▶ [Activity] In the entries below, find the line with "(** [v.rfind(sub)]. *)" and the line with "line comes back"; give again those lines and every line between them, exactly.
--- Exercise data Enclosed Below ---
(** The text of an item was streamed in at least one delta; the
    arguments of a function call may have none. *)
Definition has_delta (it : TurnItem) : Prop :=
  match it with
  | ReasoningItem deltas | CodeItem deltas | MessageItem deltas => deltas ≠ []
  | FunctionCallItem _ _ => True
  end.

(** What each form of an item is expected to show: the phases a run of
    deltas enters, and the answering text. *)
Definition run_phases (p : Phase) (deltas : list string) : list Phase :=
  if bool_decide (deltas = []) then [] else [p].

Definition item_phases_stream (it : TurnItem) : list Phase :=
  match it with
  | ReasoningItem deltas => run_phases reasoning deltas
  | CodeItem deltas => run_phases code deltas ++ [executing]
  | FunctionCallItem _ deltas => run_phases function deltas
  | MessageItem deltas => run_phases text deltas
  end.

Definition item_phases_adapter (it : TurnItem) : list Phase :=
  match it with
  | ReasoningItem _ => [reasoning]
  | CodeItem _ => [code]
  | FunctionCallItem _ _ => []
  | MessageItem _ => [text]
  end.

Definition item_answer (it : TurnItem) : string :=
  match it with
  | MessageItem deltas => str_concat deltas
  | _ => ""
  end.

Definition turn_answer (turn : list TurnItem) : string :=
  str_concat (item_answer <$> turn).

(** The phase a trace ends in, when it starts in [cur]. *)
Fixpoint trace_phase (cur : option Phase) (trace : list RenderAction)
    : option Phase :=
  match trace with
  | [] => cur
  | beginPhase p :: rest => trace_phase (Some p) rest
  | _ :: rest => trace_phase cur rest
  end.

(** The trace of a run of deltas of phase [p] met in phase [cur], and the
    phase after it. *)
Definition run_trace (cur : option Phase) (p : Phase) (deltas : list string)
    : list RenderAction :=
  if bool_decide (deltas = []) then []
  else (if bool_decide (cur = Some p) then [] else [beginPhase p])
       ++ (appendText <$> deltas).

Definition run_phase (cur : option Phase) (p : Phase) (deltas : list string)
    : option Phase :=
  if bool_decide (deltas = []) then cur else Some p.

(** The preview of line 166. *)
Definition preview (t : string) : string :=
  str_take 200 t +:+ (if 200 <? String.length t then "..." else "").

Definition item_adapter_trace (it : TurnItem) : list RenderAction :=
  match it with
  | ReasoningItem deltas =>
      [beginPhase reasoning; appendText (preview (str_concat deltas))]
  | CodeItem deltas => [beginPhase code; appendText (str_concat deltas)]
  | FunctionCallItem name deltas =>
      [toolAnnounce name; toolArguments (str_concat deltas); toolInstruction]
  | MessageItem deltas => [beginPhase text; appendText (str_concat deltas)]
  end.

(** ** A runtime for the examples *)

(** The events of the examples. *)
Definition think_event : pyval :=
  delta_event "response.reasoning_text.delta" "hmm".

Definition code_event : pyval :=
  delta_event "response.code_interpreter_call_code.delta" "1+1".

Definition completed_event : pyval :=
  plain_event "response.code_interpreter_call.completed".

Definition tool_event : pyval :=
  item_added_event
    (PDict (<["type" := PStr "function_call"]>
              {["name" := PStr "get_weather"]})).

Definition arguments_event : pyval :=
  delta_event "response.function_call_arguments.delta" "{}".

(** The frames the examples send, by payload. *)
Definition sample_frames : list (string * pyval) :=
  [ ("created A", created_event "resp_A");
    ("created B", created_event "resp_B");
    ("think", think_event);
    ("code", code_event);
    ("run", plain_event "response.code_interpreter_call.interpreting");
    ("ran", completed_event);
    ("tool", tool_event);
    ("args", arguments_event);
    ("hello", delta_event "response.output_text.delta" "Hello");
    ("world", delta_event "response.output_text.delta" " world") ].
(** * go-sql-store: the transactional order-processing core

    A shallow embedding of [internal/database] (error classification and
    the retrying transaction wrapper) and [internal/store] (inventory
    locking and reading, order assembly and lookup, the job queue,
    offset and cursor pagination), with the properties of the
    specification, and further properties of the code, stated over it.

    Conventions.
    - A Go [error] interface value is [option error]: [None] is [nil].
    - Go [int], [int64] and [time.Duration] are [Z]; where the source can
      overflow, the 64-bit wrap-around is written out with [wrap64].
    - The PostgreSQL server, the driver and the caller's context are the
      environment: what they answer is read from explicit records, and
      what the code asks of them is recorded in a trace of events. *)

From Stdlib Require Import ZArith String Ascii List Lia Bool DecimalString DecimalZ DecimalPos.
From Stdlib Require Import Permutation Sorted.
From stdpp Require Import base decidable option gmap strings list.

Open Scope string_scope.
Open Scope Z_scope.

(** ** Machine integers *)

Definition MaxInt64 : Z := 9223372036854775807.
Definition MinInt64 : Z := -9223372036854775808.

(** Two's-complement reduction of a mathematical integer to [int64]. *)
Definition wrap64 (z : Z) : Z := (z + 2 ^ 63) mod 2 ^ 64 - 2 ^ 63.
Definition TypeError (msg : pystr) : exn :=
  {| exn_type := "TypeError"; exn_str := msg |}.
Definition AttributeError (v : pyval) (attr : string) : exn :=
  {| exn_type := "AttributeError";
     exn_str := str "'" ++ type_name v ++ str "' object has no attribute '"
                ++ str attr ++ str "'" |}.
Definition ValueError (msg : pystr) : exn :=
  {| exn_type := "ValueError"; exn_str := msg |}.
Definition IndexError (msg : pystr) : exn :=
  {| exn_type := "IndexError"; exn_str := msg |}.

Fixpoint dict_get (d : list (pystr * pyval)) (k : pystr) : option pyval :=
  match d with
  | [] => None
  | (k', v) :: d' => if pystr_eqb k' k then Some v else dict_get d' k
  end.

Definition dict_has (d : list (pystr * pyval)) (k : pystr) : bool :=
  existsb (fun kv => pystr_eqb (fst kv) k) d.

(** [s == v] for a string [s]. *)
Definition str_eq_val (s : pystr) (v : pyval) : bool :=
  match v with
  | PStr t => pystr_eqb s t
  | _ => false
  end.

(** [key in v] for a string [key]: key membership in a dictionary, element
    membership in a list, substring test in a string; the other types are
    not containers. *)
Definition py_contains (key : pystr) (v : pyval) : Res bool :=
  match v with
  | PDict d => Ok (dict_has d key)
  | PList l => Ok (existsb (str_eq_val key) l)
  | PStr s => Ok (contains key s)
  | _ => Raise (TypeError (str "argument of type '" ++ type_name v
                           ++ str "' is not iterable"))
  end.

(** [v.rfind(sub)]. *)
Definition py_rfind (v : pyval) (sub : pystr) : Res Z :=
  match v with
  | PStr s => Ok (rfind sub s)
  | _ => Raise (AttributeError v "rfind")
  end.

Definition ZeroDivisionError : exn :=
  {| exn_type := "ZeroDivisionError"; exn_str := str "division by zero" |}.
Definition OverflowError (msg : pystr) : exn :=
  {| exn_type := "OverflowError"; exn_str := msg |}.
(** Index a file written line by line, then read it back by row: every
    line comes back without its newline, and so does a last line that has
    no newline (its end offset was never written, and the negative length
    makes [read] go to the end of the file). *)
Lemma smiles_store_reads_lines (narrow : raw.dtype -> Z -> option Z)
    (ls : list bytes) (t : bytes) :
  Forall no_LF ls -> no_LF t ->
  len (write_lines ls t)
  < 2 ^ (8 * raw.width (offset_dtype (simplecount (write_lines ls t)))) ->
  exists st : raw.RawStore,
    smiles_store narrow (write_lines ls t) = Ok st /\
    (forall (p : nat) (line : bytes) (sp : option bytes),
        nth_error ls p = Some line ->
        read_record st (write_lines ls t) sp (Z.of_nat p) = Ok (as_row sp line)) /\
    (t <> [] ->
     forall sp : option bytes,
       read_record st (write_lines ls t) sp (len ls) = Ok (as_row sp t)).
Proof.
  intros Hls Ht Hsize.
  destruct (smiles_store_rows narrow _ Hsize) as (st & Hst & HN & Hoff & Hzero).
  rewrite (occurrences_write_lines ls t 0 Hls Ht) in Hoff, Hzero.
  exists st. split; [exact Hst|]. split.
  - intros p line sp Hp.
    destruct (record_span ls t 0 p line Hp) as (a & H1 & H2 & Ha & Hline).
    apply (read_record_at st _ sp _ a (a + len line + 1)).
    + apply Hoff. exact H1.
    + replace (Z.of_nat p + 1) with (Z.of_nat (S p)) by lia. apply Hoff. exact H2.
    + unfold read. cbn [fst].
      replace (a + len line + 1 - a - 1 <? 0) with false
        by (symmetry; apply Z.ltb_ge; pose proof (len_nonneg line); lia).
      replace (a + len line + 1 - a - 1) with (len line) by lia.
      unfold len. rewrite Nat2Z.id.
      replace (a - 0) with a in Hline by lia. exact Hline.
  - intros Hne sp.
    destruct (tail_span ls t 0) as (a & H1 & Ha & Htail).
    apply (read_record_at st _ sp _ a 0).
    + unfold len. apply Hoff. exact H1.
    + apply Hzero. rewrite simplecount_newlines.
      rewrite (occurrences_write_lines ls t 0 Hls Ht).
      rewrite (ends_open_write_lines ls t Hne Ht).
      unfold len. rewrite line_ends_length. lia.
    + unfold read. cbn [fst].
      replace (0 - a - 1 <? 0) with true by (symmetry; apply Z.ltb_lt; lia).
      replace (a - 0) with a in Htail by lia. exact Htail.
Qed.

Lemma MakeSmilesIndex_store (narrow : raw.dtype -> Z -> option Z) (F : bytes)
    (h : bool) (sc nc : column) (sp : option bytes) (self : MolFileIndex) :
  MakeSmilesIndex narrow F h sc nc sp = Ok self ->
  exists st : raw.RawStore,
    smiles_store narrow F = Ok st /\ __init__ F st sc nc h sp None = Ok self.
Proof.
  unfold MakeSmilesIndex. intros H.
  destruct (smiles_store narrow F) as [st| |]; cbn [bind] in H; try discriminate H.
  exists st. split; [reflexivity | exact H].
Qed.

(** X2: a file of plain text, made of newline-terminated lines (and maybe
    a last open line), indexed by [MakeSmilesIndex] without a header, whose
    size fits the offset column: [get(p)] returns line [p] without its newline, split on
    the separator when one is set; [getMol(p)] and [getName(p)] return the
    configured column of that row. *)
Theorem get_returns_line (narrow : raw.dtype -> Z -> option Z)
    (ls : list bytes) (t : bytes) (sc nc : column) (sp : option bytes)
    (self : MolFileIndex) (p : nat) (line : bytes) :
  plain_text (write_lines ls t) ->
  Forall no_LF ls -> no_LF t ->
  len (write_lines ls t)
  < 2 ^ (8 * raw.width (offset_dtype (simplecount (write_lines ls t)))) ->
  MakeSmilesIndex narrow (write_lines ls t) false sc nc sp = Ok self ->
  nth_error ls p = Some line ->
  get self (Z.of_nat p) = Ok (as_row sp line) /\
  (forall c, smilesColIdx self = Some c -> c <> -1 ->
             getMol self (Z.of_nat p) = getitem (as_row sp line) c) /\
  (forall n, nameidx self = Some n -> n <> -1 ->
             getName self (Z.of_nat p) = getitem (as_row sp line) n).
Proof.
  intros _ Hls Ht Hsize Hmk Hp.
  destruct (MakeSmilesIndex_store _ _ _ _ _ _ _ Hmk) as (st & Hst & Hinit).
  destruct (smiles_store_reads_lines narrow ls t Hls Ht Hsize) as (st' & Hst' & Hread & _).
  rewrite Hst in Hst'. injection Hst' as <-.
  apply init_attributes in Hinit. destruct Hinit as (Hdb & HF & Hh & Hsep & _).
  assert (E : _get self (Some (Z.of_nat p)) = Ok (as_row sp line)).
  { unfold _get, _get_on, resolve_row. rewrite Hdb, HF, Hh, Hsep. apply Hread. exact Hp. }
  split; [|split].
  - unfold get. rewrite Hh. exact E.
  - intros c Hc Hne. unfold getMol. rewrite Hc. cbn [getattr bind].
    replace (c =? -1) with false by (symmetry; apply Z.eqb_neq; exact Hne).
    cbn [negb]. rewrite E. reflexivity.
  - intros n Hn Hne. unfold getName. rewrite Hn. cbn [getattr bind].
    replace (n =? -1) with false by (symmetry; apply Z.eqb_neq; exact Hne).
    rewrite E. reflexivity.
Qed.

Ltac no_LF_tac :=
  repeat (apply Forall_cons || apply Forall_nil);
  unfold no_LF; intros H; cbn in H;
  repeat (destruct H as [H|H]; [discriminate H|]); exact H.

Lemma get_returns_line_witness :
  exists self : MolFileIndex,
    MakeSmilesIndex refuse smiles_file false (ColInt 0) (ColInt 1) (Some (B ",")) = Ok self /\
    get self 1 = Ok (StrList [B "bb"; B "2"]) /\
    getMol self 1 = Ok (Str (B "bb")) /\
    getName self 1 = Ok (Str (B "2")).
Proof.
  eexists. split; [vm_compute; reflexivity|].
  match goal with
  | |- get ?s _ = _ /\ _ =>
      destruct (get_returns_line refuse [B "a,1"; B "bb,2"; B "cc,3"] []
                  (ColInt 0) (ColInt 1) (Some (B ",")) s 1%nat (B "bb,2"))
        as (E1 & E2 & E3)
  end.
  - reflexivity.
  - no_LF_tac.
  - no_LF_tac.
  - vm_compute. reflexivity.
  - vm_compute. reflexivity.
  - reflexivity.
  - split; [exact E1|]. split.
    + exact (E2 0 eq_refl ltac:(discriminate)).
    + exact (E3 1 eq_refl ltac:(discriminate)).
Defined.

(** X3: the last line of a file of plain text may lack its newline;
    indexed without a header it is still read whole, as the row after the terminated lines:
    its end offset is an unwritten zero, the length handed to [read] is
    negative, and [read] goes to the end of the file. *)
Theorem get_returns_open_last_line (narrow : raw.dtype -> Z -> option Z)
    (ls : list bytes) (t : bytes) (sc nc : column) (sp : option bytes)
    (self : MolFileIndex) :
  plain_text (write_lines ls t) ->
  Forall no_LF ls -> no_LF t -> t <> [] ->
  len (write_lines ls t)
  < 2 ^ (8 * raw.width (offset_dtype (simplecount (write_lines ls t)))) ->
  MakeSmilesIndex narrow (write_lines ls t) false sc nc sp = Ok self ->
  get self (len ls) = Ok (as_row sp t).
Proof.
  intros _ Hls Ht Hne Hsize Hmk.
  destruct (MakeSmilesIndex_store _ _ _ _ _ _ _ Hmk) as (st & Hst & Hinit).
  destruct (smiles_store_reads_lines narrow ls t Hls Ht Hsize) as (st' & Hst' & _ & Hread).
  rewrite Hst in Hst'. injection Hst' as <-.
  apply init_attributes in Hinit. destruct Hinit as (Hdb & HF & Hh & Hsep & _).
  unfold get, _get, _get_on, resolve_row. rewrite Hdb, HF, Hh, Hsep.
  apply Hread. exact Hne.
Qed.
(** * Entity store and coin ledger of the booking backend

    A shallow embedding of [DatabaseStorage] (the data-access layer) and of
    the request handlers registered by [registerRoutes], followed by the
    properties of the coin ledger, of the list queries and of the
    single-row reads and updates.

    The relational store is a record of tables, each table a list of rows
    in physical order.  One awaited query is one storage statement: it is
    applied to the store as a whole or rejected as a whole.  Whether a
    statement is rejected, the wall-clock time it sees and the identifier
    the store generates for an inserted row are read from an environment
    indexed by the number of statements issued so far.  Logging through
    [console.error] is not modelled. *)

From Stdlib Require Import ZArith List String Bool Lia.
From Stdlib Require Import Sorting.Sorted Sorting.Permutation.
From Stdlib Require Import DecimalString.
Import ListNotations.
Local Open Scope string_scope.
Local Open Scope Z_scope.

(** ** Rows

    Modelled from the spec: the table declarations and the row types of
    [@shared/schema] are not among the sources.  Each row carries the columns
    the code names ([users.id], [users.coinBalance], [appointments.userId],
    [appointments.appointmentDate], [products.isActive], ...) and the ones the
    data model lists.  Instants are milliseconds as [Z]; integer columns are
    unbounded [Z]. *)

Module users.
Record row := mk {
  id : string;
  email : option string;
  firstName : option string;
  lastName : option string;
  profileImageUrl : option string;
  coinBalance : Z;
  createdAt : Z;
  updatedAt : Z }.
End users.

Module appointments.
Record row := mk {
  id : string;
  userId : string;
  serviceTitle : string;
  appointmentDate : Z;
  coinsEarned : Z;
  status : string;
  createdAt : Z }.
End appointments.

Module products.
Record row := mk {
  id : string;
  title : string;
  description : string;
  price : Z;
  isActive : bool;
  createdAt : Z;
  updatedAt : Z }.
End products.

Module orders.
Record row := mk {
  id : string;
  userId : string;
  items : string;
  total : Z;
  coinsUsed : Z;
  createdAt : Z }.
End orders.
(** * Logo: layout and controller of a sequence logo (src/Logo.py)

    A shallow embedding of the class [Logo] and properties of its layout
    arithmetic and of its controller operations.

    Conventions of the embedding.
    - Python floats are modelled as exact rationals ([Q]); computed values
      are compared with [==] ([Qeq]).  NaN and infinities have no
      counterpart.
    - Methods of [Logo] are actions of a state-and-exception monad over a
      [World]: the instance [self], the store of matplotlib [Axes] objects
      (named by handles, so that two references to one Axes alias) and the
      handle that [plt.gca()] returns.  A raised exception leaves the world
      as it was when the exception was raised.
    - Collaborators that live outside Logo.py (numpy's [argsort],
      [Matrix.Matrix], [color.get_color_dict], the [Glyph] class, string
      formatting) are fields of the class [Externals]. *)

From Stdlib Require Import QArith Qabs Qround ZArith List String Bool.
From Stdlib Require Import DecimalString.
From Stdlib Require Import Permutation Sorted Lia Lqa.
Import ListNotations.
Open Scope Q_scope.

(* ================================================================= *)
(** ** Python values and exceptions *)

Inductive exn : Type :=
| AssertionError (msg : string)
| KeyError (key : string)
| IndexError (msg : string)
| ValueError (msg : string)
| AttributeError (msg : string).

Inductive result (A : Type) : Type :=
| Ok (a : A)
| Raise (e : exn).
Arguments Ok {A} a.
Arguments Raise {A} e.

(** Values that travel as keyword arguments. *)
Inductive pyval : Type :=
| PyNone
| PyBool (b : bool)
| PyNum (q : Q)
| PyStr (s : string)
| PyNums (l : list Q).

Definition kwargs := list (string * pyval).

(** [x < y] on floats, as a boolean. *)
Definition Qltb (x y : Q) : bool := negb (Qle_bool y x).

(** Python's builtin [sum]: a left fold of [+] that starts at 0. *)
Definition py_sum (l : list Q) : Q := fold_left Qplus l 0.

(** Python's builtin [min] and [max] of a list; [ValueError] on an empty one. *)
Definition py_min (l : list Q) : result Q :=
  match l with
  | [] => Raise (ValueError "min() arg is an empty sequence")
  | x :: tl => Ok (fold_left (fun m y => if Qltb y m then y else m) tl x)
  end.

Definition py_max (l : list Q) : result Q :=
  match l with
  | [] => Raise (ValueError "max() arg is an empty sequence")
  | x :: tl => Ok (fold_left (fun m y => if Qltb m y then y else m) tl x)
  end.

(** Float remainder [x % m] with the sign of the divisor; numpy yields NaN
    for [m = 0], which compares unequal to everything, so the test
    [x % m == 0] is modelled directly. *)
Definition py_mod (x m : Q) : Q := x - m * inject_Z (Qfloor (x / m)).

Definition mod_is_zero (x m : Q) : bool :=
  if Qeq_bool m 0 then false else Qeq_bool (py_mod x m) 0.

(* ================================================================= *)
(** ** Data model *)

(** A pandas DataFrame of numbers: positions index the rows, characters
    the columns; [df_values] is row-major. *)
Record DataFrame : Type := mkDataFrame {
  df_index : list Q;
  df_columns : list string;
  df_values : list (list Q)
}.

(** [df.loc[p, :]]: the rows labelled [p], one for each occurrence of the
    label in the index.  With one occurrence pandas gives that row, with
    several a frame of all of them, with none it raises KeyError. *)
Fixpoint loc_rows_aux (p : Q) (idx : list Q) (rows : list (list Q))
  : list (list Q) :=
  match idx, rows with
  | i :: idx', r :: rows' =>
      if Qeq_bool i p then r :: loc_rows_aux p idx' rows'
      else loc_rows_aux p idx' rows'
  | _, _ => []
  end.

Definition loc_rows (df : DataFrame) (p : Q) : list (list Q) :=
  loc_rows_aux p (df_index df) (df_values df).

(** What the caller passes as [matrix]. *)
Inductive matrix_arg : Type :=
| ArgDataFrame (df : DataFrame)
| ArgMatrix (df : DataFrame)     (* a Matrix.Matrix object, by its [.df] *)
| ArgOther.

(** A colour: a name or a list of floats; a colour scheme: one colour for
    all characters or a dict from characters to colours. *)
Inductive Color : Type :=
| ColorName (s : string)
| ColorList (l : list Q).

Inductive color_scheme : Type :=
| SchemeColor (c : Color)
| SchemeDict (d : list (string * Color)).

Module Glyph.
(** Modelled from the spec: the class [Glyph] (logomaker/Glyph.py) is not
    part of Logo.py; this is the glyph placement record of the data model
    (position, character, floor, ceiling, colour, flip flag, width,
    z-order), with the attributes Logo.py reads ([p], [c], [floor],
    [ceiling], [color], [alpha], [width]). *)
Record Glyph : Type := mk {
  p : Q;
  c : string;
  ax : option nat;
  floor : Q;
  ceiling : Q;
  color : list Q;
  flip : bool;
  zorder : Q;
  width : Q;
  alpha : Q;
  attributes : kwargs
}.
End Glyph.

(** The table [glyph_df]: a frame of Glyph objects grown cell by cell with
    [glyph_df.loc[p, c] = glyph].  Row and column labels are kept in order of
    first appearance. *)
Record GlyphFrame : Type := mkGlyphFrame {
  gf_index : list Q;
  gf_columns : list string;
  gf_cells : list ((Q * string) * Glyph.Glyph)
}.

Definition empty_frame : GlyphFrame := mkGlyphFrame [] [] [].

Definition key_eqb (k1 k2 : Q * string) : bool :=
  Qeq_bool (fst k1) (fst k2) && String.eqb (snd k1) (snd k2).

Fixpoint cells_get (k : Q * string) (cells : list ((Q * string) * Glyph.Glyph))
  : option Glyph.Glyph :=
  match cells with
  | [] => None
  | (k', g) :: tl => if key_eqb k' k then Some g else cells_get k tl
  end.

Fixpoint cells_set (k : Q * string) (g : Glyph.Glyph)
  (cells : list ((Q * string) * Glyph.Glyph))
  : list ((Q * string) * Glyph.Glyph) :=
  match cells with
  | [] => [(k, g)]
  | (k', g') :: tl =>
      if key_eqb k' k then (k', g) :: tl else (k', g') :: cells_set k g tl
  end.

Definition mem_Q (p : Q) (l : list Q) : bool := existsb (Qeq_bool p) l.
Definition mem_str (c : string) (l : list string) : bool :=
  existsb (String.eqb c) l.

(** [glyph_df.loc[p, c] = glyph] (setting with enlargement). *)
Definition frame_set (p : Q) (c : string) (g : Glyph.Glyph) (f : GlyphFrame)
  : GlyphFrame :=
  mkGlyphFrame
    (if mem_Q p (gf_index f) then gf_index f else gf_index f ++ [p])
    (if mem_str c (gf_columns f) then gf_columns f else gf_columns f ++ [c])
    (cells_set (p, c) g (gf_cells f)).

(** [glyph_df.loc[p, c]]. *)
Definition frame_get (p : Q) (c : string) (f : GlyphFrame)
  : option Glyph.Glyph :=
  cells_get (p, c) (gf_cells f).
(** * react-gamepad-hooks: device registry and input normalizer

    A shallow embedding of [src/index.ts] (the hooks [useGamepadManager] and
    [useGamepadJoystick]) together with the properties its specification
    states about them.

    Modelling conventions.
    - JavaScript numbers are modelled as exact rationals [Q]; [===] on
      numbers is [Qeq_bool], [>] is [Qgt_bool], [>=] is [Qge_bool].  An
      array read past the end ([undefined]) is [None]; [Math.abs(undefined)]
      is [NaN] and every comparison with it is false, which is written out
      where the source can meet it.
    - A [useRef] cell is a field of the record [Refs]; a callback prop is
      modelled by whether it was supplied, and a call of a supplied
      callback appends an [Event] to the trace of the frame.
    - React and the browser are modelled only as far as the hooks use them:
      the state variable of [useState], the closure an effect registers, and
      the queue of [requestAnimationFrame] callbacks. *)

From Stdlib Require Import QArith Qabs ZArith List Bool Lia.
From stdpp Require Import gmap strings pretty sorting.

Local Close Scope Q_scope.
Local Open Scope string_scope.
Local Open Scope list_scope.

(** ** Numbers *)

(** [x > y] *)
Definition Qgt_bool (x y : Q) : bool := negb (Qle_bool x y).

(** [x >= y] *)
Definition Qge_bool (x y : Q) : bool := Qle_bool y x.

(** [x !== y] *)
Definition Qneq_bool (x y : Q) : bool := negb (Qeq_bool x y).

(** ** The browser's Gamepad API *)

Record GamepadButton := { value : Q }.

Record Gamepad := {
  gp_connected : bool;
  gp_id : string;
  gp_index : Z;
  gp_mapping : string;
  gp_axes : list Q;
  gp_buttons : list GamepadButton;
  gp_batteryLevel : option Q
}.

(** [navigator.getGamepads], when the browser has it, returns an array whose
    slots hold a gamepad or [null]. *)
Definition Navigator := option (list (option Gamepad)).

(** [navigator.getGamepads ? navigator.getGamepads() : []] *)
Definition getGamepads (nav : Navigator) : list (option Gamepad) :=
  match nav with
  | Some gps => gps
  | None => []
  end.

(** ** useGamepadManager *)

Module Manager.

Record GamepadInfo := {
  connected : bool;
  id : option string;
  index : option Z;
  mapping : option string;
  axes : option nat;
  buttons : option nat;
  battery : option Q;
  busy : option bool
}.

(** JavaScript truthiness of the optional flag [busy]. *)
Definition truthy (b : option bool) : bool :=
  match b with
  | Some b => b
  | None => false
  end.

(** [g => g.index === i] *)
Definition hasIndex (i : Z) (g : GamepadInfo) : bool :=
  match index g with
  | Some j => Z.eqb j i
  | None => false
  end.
--- End of Enclosed Exercise data ---
▶ [Exercise answer]
(** [v.rfind(sub)]. *)
Definition py_rfind (v : pyval) (sub : pystr) : Res Z :=
  match v with
  | PStr s => Ok (rfind sub s)
  | _ => Raise (AttributeError v "rfind")
  end.

Definition ZeroDivisionError : exn :=
  {| exn_type := "ZeroDivisionError"; exn_str := str "division by zero" |}.
Definition OverflowError (msg : pystr) : exn :=
  {| exn_type := "OverflowError"; exn_str := msg |}.
(** Index a file written line by line, then read it back by row: every
    line comes back without its newline, and so does a last line that has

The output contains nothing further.